傍晚,交流学习结束,简心收拾东西的动作比平时慢了些。窗外的杭城华灯初上,霓虹倒映在湿润的街道上,流光溢彩。
温景然的信息在一个小时前就到了:“我在医院西门等你,车停在老地方。晚宴七点开始,我们大概需要四十分钟车程。”
指尖悬在手机屏幕上方,简心感到一阵清晰的犹豫。

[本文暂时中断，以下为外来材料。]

(* ===== verification/EgressRank.v ===== *)
(** * Gateway-connected networks: [deploy_topology.py]

    Which lab networks reach the gateway, the ranking of a cluster's egress
    networks, the DNS network of a showroom and the showroom's validation.  A
    Python set is a list without repetition; the one function that iterates a set
    takes its order as an argument, [set_iter]. *)
From stdpp Require Import prelude strings.
From Stdlib Require Import Ascii.
From S2P Require Import Prelude PyStr PyVal PyLemmas Ipv4 TopoNodes TopologyValidate GatewaySync.

(** [(d.get(k) or {})] *)
Definition dict_field (d : val) (k : string) : res val :=
  v <- get d k VNone;; Ok (v_or v empty_dict).

(** A test of an optional node: [None] and an empty node fail it. *)
Definition node_is (test : val → res bool) (o : option val) : res bool :=
  match o with None => Ok false | Some n => test n end.

(** [deploy_topology._peer_lab_network_on_gateway_edge] *)
Definition peer_lab_network_on_gateway_edge (edge gateway_id : val) (nodes_by_id : list (val * val))
    : res (option val) :=
  src <- get edge "source" vstr_empty;;
  tgt <- get edge "target" vstr_empty;;
  peer <- (if py_eq src gateway_id then vget tgt nodes_by_id
           else if py_eq tgt gateway_id then vget src nodes_by_id
           else Ok None);;
  b <- node_is is_plain_network peer;;
  Ok (if b then peer else None).

(** [deploy_topology._topology_nodes_by_id] *)
Definition topology_nodes_by_id (topology : val) : res (list (val * val)) :=
  ns <- nodes_of topology;;
  for_each ns [] (λ node m,
    i <- get node "id" VNone;;
    nid <- (if truthy i then Ok i else d <- dict_field node "data";; get d "id" VNone);;
    if truthy nid then vset (VStr (py_str nid)) node m else Ok m).

(** [deploy_topology.gateway_connected_network_ids] *)
Definition gateway_connected_network_ids (topology : val) : res (list val) :=
  gateway <- find_gateway_node topology;;
  match gateway with
  | None => Ok []
  | Some g =>
      nodes_by_id <- topology_nodes_by_id topology;;
      gateway_id <- idx g "id";;
      es <- edges_of topology;;
      for_each es [] (λ edge connected,
        peer <- peer_lab_network_on_gateway_edge edge gateway_id nodes_by_id;;
        match peer with
        | Some p => i <- idx p "id";; vadd i connected
        | None => Ok connected
        end)
  end.

(** [deploy_topology._is_network_gateway_connected] *)
Definition is_network_gateway_connected (topology network_id : val) : res bool :=
  ids <- gateway_connected_network_ids topology;; vin network_id ids.
(* ===== verification/DiffTopology.v ===== *)
(** * Differences between topologies and TroshkaVM specs: [deploy_topology.py]

    What changed between the canvas and the deployed topology, which VMs must be
    redeployed, and the TroshkaVM custom resource built for a VM. *)
From stdpp Require Import prelude strings.
From S2P Require Import Prelude PyStr PyVal PyLemmas TopoNodes TopologyValidate GatewaySync.
From S2P Require Import EgressRank TopologyExtract Disks.

(** ** Differences *)

(** [deploy_topology._find_ceph_node] *)
Definition find_ceph_node (topology : val) : res (option val) :=
  ns <- get topology "nodes" VNone;;
  ns <- iter (v_or ns empty_list);;
  find_res (λ n, has_type n "cephClusterNode") ns.

(** Equality of [json.dumps(..., sort_keys=True)]: as Python's equality, except
    that [true] is not [1]. *)
Fixpoint json_eq (a b : val) {struct a} : bool :=
  match a, b with
  | VNone, VNone => true
  | VBool x, VBool y => Bool.eqb x y
  | VInt x, VInt y => x =? y
  | VStr x, VStr y => String.eqb x y
  | VList l1, VList l2 =>
      (fix go l1 l2 := match l1, l2 with
       | [], [] => true
       | x :: l1', y :: l2' => json_eq x y && go l1' l2'
       | _, _ => false
       end) l1 l2
  | VDict d1, VDict d2 =>
      (length d1 =? length d2)%nat &&
      (fix go d := match d with
       | [] => true
       | (k, v) :: d' =>
           match assoc k d2 with Some w => json_eq v w | None => false end && go d'
       end) d1
  | _, _ => false
  end.

(** [deploy_topology._ceph_data_changed] *)
Definition ceph_data_changed (current deployed : val) : res bool :=
  cur <- find_ceph_node current;;
  dep <- find_ceph_node deployed;;
  match cur, dep with
  | None, None => Ok false
  | Some c, Some d =>
      cd <- dict_field c "data";;
      dd <- dict_field d "data";;
      Ok (negb (json_eq cd dd))
  | _, _ => Ok true
  end.
Lemma concat_filter_nonempty (m : list (string * list val)) :
  concat (List.filter (λ '(_, vms), match vms with [] => false | _ => true end) m).*2 = concat m.*2.
Proof. induction m as [|[h [|v vs]] m IH]; csimpl; [done|done|by rewrite IH]. Qed.

(** C19: Bin-packing is sound: every unit goes to exactly one of the hosts, no host gets more
    memory or CPU than it had left, units sharing an anti-affinity group never share a host,
    and the result lists, for the hosts that got any, the VMs of their units. *)
Theorem bin_pack_sound units hids rem anti assign :
  NoDup hids → rem.*1 = hids → bin_pack_units units hids rem anti = Some assign →
  ∃ pl : placed, pl.*1 = hids ∧ concat pl.*2 ≡ₚ units ∧
    assign = List.filter (λ '(_, vms), match vms with [] => false | _ => true end)
               (map (λ e, (e.1, unit_ids e.2)) pl) ∧
    ∀ h us s, assoc h pl = Some us → assoc h rem = Some s →
      units_fit us s ∧ separated anti us.
Proof.
  intros Hn Hr H. unfold bin_pack_units in H. apply bind_Some in H as (p & Hp & [= <-]).
  destruct (place_units_inv _ _ _ _ _ _ (initial_pack_inv anti hids rem Hn Hr) Hp)
    as (pl & Hk & (_ & Ha & _ & _ & _ & Hinv) & Hperm).
  exists pl. split_and!.
  - rewrite Hk, <-list_fmap_compose. by apply list_fmap_id.
  - rewrite Hperm. assert (concat (map (λ h, (h, @nil unit_)) hids).*2 = []) as ->; [|by rewrite app_nil_r].
    clear. induction hids; csimpl; done.
  - by rewrite Ha.
  - intros h us s Hus Hs. destruct (Hinv h us Hus) as [Hsep Hcap]. by destruct (Hcap s Hs).
Qed.

Definition sample_units : list unit_ :=
  [mkUnit [VStr "a"] 8192 4; mkUnit [VStr "b"; VStr "c"] 6144 2; mkUnit [VStr "d"] 1024 1].

Lemma bin_pack_sound_witness :
  let rem := [("h1", mkSlot 10000 8); ("h2", mkSlot 9000 8)] in
  let anti := [(VStr "a", "g"); (VStr "d", "g")] in
  let assign := [("h1", [VStr "a"]); ("h2", [VStr "b"; VStr "c"; VStr "d"])] in
  bin_pack_units sample_units ["h1"; "h2"] rem anti = Some assign ∧
  ∃ pl : placed, pl.*1 = ["h1"; "h2"] ∧ concat pl.*2 ≡ₚ sample_units ∧
    assign = List.filter (λ '(_, vms), match vms with [] => false | _ => true end)
               (map (λ e, (e.1, unit_ids e.2)) pl) ∧
    ∀ h us s, assoc h pl = Some us → assoc h rem = Some s →
      units_fit us s ∧ separated anti us.
Proof.
  split; [vm_compute; reflexivity|].
  apply (bin_pack_sound sample_units ["h1"; "h2"]); [|reflexivity|vm_compute; reflexivity].
  apply NoDup_cons; split; [|apply NoDup_singleton]. intros H%list_elem_of_singleton. discriminate.
Defined.

(** ** Multi-host placement *)

(** The id of a node. *)
Definition id_of (n : val) : val := match idx n "id" with Ok v => v | Raise _ => VNone end.

Lemma map_res_id_of l ids : map_res (λ n, idx n "id") l = Ok ids → ids = map id_of l.
Proof.
  intros H%map_res_Forall2. induction H as [|n i l ids Hi _ IH]; [done|]. simpl.
  unfold id_of at 1. by rewrite Hi, IH.
Qed.

Lemma group_unit_ids l u : group_unit l = Ok u → u_vm_ids u = map id_of l.
Proof. unfold group_unit. intros H. bind_inv. by apply map_res_id_of in H0. Qed.

Lemma units_ids_groups {A} (nodes : A → list val) l us :
  map_res (λ x, group_unit (nodes x)) l = Ok us →
  unit_ids us = map id_of (concat (map nodes l)).
Proof.
  intros H%map_res_Forall2. induction H as [|x u l us Hu _ IH]; [done|].
  apply group_unit_ids in Hu. unfold unit_ids in *. simpl. by rewrite Hu, IH, map_app.
Qed.

#[export] Instance unit_ids_perm : Proper ((≡ₚ) ==> (≡ₚ)) unit_ids.
Proof.
  intros us us'.
  unfold unit_ids. induction 1 as [|u l l' _ IH|u v l|]; simpl; [done|by rewrite IH| |by etrans].
  rewrite !app_assoc. by rewrite (Permutation_app_comm (u_vm_ids v)).
Qed.

(** Appending a node to its group adds it to the grouped nodes. *)
Lemma group_append_perm ag n gs gs' :
  group_append ag n gs = Ok gs' → concat gs'.*2 ≡ₚ n :: concat gs.*2.
Proof.
  unfold group_append, vget, vset, hkey. destruct (hashable ag); [|done]. cbn. intros [= <-].
  induction gs as [|[k l] gs IH]; cbn; [done|]. destruct (py_eq ag k) eqn:E; csimpl.
  - rewrite <-app_assoc. simpl. by rewrite <-Permutation_middle.
  - rewrite IH. by rewrite Permutation_middle.
Qed.

(** Grouping partitions the nodes. *)
Lemma parse_affinity_partition l a :
  parse_affinity_groups l = Ok a → concat (a_groups a).*2 ++ a_ungrouped a ≡ₚ l.
Proof.
  unfold parse_affinity_groups.
  assert (Hg : ∀ l a0 a, for_each l a0 (λ node a,
    aa <- separate_host node;;
    anti <- (match aa with
             | Some g => i <- idx node "id";; vset i g (a_anti a)
             | None => Ok (a_anti a)
             end);;
    d <- data_of node;;
    ag <- get d "affinityGroup" VNone;;
    if truthy ag
    then gs <- group_append ag node (a_groups a);; Ok (mkAffinity gs (a_ungrouped a) anti)
    else Ok (mkAffinity (a_groups a) (a_ungrouped a ++ [node]) anti)) = Ok a →
    concat (a_groups a).*2 ++ a_ungrouped a ≡ₚ l ++ (concat (a_groups a0).*2 ++ a_ungrouped a0)).
  2: { intros H%Hg. rewrite H. cbn. by rewrite app_nil_r. }
  clear. induction l as [|n l IH]; intros a0 a; simpl; [by intros [= ->]|].
  intros H. apply bind_Ok in H as (a1 & H1 & H). rewrite (IH _ _ H). bind_inv.
  rewrite Permutation_middle. apply Permutation_app_head. destruct (truthy _); bind_inv; cbn.
  - match goal with H : group_append _ _ _ = Ok _ |- _ => rewrite (group_append_perm _ _ _ _ H) end.
    done.
  - rewrite app_assoc. by rewrite <-Permutation_cons_append.
Qed.

Lemma build_units_ids groups ungrouped us :
  build_placement_units groups ungrouped = Ok us →
  unit_ids us ≡ₚ map id_of (concat groups.*2 ++ ungrouped).
Proof.
  unfold build_placement_units. intros H. bind_inv.
  rewrite sort_by_perm, unit_ids_app.
  apply units_ids_groups in H0, H1. rewrite H0, H1, <-map_app.
  assert (concat (map (λ n : val, [n]) ungrouped) = ungrouped) as ->; [|done].
  clear. induction ungrouped; simpl; congruence.
Qed.

Lemma sync_host_id db h h' :
  sync_host_capacity db h = Ok h' → ∃ v m, h' = set_used h v m.
Proof. unfold sync_host_capacity. intros H. bind_inv. destruct x. injection H as <-. eauto. Qed.

Lemma sync_hosts_ids db hs hs' db' :
  sync_hosts db hs = Ok (hs', db') → Forall2 (λ h h', ∃ v m, h' = set_used h v m) hs hs'.
Proof.
  unfold sync_hosts. intros H. bind_inv. apply map_res_Forall2 in H0.
  eapply Forall2_impl; [exact H0|]. intros h h'. apply sync_host_id.
Qed.

Lemma slots_of_hosts (hs : list Host) :
  NoDup (map h_id hs) →
  foldl (λ m h, assoc_set (h_id h) (host_slot h) m) [] hs = map (λ h, (h_id h, host_slot h)) hs.
Proof.
  assert (H : ∀ dn, NoDup (map h_id (dn ++ hs)) →
    foldl (λ m h, assoc_set (h_id h) (host_slot h) m) (map (λ h, (h_id h, host_slot h)) dn) hs =
    map (λ h, (h_id h, host_slot h)) (dn ++ hs)).
  { induction hs as [|h hs IH]; intros dn Hn; simpl; [by rewrite app_nil_r|].
    rewrite assoc_set_new.
    - change [(h_id h, host_slot h)] with (map (λ h, (h_id h, host_slot h)) [h]).
      rewrite <-map_app, IH; by rewrite <-app_assoc.
    - rewrite <-list_fmap_compose. intros (h' & Heq & Hin)%list_elem_of_fmap.
      rewrite map_app in Hn. apply NoDup_app in Hn as (_ & Hd & _).
      apply (Hd (h_id h)); [|left]. rewrite Heq. by apply (list_elem_of_fmap_2 h_id). }
  intros Hn. by apply (H []).
Qed.

(** The hosts multi-host placement may use. *)
Definition mesh_host (pool prov : option string) (mtu : option Z) (h : Host) : Prop :=
  multihost_query pool prov h = true ∧ host_mtu_ok h mtu = true.

Lemma prepare_hosts_inv db pool prov mtu hosts rem db' :
  NoDup (map h_id (db_hosts db)) →
  prepare_hosts db pool prov mtu = Ok (Some (hosts, rem), db') →
  NoDup (map h_id hosts) ∧ rem = map (λ h, (h_id h, host_slot h)) hosts ∧
  ∀ h', h' ∈ hosts → ∃ h v m, h ∈ db_hosts db ∧ mesh_host pool prov mtu h ∧ h' = set_used h v m.
Proof.
  intros Hn. unfold prepare_hosts.
  destruct (List.filter (multihost_query pool prov) (db_hosts db)) as [|a av] eqn:E1; [done|].
  destruct (List.filter (λ h, host_mtu_ok h mtu) (a :: av)) as [|b bv] eqn:E2; [done|].
  rewrite <-E1 in E2. clear E1. intros H. bind_inv. destruct x as [hs db1]. simplify_eq.
  apply sync_hosts_ids in H0.
  assert (Hid : map h_id hosts = map h_id (b :: bv)).
  { clear -H0. induction H0 as [|h h' l l' (v & m & ->) _ IH]; [done|]. simpl. by rewrite IH. }
  assert (Hnd : NoDup (map h_id hosts)).
  { rewrite Hid, <-E2. assert (Hs : ∀ (p : Host → bool) l, NoDup (map h_id l) → NoDup (map h_id (List.filter p l))).
    { clear. intros p l Hn. induction l as [|h l IH]; [constructor|]. simpl in *.
      apply NoDup_cons in Hn as [Hh Hn]. destruct (p h); [|auto]. simpl. apply NoDup_cons.
      split; [|auto]. intros (h' & Heq & Hin)%list_elem_of_fmap. apply Hh. rewrite Heq.
      apply (list_elem_of_fmap_2 h_id). by apply list_elem_of_In, filter_In, proj1, list_elem_of_In in Hin. }
    by apply Hs, Hs. }
  split; [done|]. split; [by apply slots_of_hosts|]. intros h' Hh'.
  apply list_elem_of_lookup in Hh' as [i Hi].
  destruct (Forall2_lookup_r _ _ _ _ _ H0 Hi) as (h & Hhi & v & m & ->).
  apply list_elem_of_lookup_2 in Hhi. rewrite <-E2 in Hhi.
  apply list_elem_of_In, filter_In in Hhi as [Hhi Hmtu]. apply filter_In in Hhi as [Hin Hq].
  exists h, v, m. split; [by apply list_elem_of_In|]. done.
Qed.

(** Multi-host placement is a partition: when a packing is found every VM and container
    of the topology is on exactly one host, every host of the result has at least one, and
    every host is an active, connected, accepting mesh host of the requested pool and
    provider with enough MTU. *)
Theorem multihost_places_every_vm db topology pool prov mtu assign db' nodes vms :
  NoDup (map h_id (db_hosts db)) →
  find_multihost_placement db topology pool prov mtu = Ok (Some assign, db') →
  nodes_of topology = Ok nodes →
  filter_res (λ n, has_type_in n ["vmNode"; "containerNode"]) nodes = Ok vms →
  concat assign.*2 ≡ₚ map id_of vms ∧
  ∀ hid ids, (hid, ids) ∈ assign →
    ids ≠ [] ∧ ∃ h, h ∈ db_hosts db ∧ h_id h = hid ∧ mesh_host pool prov mtu h.
Proof.
  intros Hn H Hnodes Hvms. unfold find_multihost_placement in H. rewrite Hnodes in H. cbn [bind] in H.
  rewrite Hvms in H. cbn [bind] in H. destruct vms as [|v vs] eqn:Ev; [done|]. rewrite <-Ev in *.
  apply bind_Ok in H as (a & Ha & H). apply bind_Ok in H as (units & Hu & H).
  apply bind_Ok in H as ([prep db1] & Hp & H). destruct prep as [[hosts rem]|]; [|done].
  injection H as H <-. apply prepare_hosts_inv in Hp as (Hnd & -> & Hhosts); [|done].
  unfold bin_pack_units in H. apply bind_Some in H as (p & Hpl & [= <-]).
  assert (Hk : (map (λ h, (h_id h, host_slot h)) hosts).*1 = map h_id hosts)
    by by rewrite <-list_fmap_compose.
  destruct (place_units_inv _ _ _ _ _ _ (initial_pack_inv _ _ _ Hnd Hk) Hpl)
    as (pl & Hkeys & (_ & Hasg & _) & Hperm).
  split.
  - rewrite concat_filter_nonempty, Hasg.
    assert (concat (map (λ e, (e.1, unit_ids e.2)) pl).*2 = unit_ids (concat pl.*2)) as ->.
    { clear. induction pl as [|[h us] pl IH]; csimpl; [done|]. by rewrite IH, unit_ids_app. }
    rewrite Hperm, unit_ids_app.
    assert (unit_ids (concat (map (λ h, (h, @nil unit_)) (map h_id hosts)).*2) = []) as ->.
    { clear. induction hosts; csimpl; done. }
    rewrite app_nil_r, (build_units_ids _ _ _ Hu). by rewrite (parse_affinity_partition _ _ Ha).
  - intros hid ids Hin. apply list_elem_of_In, filter_In in Hin as [Hin Hne].
    split; [by destruct ids|]. rewrite Hasg in Hin. apply list_elem_of_In in Hin.
    apply list_elem_of_fmap in Hin as ([h us] & Heq & Hin). cbn in Heq. injection Heq as -> ->.
    apply (list_elem_of_fmap_2 fst) in Hin. rewrite Hkeys, <-list_fmap_compose in Hin.
    apply list_elem_of_fmap in Hin as (hid & Heq & Hin). cbn in Heq. subst hid.
    apply list_elem_of_fmap in Hin as (h' & -> & Hin). destruct (Hhosts h' Hin) as (h & ? & ? & ? & Hm & ->). by exists h.
Qed.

理智告诉她,应该和温景然保持更明确的距离,尤其是昨晚和厉北宸视频后,她更清楚自己该站在怎样的立场。
可情感的另一面却在拉扯,那是长三角地区外科联盟的晚宴,聚集了业内顶尖的专家,是她拓展学术视野、建立业内联系的绝佳机会。作为医生,职业发展的渴望是真实而强烈的。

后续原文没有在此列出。